## Exercise details
Print, exactly as they appear in the listing below, the lines from the line with "cbn in Hall." to the line with "(tree_lines h root_path tree", with both end lines kept.
- - - - -
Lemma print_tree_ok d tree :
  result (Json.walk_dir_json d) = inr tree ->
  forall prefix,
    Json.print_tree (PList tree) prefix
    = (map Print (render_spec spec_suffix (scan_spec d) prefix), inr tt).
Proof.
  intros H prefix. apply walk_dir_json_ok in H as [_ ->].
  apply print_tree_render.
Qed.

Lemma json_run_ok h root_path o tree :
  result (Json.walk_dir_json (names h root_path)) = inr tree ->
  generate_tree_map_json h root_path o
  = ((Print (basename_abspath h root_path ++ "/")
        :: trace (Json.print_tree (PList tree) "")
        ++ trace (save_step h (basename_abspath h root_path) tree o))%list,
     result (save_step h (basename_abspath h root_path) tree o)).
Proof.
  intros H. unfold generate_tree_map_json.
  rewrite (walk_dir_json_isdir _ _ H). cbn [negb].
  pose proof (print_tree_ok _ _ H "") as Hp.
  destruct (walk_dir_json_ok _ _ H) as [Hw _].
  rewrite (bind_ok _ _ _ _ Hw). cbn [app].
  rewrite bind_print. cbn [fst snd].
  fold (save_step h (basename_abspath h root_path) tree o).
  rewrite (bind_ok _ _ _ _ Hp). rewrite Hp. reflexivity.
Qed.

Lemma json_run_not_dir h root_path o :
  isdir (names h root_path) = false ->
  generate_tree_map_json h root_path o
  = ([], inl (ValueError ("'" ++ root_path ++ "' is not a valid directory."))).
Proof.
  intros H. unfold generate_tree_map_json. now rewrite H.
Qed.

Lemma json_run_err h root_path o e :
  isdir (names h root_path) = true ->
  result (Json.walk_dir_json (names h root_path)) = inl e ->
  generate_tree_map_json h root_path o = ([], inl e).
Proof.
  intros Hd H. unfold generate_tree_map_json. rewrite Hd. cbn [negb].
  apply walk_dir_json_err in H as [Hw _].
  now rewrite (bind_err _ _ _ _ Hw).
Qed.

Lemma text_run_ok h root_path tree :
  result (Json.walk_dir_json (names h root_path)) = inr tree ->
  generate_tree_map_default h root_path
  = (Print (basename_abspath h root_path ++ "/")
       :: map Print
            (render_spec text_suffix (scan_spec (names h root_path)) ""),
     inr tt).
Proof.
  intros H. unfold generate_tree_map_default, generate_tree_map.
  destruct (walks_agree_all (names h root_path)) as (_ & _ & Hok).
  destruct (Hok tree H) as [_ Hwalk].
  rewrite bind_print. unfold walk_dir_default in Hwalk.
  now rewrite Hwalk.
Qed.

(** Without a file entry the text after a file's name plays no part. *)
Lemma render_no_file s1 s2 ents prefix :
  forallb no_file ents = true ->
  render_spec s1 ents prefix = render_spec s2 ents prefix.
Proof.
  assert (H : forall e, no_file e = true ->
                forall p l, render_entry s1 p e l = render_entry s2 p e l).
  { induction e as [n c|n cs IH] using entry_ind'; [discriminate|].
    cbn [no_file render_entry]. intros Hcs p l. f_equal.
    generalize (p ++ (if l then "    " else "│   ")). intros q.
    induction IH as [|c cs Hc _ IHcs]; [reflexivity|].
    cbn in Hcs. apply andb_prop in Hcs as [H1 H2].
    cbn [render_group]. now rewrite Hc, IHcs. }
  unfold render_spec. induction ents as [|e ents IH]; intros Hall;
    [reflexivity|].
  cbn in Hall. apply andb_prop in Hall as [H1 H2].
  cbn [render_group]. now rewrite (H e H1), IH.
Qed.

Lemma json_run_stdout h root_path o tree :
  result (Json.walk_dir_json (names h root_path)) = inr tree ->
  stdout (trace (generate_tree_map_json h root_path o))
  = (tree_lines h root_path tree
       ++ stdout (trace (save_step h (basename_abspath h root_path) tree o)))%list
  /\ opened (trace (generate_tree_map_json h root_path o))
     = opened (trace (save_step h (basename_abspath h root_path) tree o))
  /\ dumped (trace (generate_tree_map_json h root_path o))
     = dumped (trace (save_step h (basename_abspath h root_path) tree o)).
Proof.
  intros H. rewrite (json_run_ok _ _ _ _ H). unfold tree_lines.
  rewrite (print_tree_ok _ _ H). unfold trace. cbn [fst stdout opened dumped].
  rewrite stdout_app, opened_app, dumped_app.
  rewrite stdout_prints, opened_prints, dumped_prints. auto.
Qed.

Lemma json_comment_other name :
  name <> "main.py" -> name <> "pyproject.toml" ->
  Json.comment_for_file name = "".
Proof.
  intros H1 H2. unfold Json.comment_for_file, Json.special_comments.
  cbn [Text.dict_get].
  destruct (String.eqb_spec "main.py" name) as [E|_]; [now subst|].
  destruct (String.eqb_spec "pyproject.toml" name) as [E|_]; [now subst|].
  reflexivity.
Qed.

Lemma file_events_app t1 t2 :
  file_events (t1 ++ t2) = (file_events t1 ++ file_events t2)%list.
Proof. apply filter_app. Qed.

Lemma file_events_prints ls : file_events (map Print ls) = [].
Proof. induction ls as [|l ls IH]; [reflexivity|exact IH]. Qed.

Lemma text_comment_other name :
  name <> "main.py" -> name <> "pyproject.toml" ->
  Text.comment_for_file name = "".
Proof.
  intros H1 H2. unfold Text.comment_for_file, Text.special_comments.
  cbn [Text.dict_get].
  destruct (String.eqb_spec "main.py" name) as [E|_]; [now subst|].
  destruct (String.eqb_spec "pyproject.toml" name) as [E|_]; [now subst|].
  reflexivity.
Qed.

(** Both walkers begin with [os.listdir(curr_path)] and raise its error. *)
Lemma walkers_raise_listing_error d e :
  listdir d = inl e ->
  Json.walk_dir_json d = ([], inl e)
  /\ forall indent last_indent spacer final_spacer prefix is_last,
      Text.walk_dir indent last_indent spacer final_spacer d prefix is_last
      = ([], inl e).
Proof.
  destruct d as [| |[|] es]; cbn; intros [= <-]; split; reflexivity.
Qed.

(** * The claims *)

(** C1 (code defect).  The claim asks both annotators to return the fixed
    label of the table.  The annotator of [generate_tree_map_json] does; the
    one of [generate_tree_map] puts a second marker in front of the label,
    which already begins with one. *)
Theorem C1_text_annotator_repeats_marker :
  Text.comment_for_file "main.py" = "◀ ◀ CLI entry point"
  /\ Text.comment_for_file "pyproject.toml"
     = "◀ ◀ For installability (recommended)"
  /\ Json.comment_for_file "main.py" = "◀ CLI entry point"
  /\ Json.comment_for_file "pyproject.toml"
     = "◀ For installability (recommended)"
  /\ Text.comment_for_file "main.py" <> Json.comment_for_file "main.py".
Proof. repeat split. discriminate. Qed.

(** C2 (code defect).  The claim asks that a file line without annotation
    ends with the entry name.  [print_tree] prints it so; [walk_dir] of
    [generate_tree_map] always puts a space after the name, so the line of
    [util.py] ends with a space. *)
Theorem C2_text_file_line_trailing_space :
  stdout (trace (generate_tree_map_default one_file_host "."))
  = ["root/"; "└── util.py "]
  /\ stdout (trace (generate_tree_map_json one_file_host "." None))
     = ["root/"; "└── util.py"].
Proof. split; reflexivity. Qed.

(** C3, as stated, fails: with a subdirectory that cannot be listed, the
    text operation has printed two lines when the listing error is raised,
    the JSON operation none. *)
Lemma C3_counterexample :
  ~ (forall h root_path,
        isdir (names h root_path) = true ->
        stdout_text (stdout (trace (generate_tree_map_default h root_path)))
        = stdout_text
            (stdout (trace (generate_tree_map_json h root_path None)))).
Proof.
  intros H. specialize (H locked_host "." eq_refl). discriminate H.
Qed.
- - - - -
## Task response
  cbn in Hall. apply andb_prop in Hall as [H1 H2].
  cbn [render_group]. now rewrite (H e H1), IH.
Qed.

Lemma json_run_stdout h root_path o tree :
  result (Json.walk_dir_json (names h root_path)) = inr tree ->
  stdout (trace (generate_tree_map_json h root_path o))
  = (tree_lines h root_path tree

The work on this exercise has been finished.